**What to do**
Copy each line from the listing below where the word "data" shows up.

▬▬▬▬▬▬▬▬▬▬

(* ===== verification/BiDiList.v ===== *)
(** * Lists in two directions ([data/BiDiList.h])

    A list of values on the doubly linked list of [Links.v]: the nodes are allocated
    and hold a value, but the head and the tail, which are parts of the list. The
    allocator is a parameter, with the promise that the address it gives is not null
    and not in use. An iterator is the address of its node. *)

From stdpp Require Import gmap sets.
From S2P Require Import Prelude Queues Links.
#[local] Open Scope Z_scope.

(** The head and the tail have no value. *)
Abbreviation bd_heap T := (dl_heap (option T)).

Section BiDiList.
Context {T : Type} (isEqual : T -> T -> bool).
Context (new_node : bd_heap T -> Z).
Implicit Types (h : bd_heap T) (l : DLList) (x : T) (i : Z).

(* src/include/elm/data/BiDiList.h:35-43 BiDiList::Node *)
Definition BiDiNode_new h x : Z * bd_heap T := let n := new_node h in (n, <[n := mkDL 0 0 (Some x)]> h).
(* src/include/elm/data/BiDiList.h:40-40 BiDiList::Node::free *)
Definition BiDiNode_free h (n : Z) : outcome (bd_heap T) := dl_of h n ;; Ret (delete n h).
(** The value of a node; the head and the tail are taken for nodes. *)
Definition node_val h (n : Z) : outcome T :=
  m ← dl_of h n; match dl_val m with Some x => Ret x | None => Crash Undefined end.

▬▬▬▬▬▬▬▬▬▬

**Task result**
(** * Lists in two directions ([data/BiDiList.h])
(* src/include/elm/data/BiDiList.h:35-43 BiDiList::Node *)
(* src/include/elm/data/BiDiList.h:40-40 BiDiList::Node::free *)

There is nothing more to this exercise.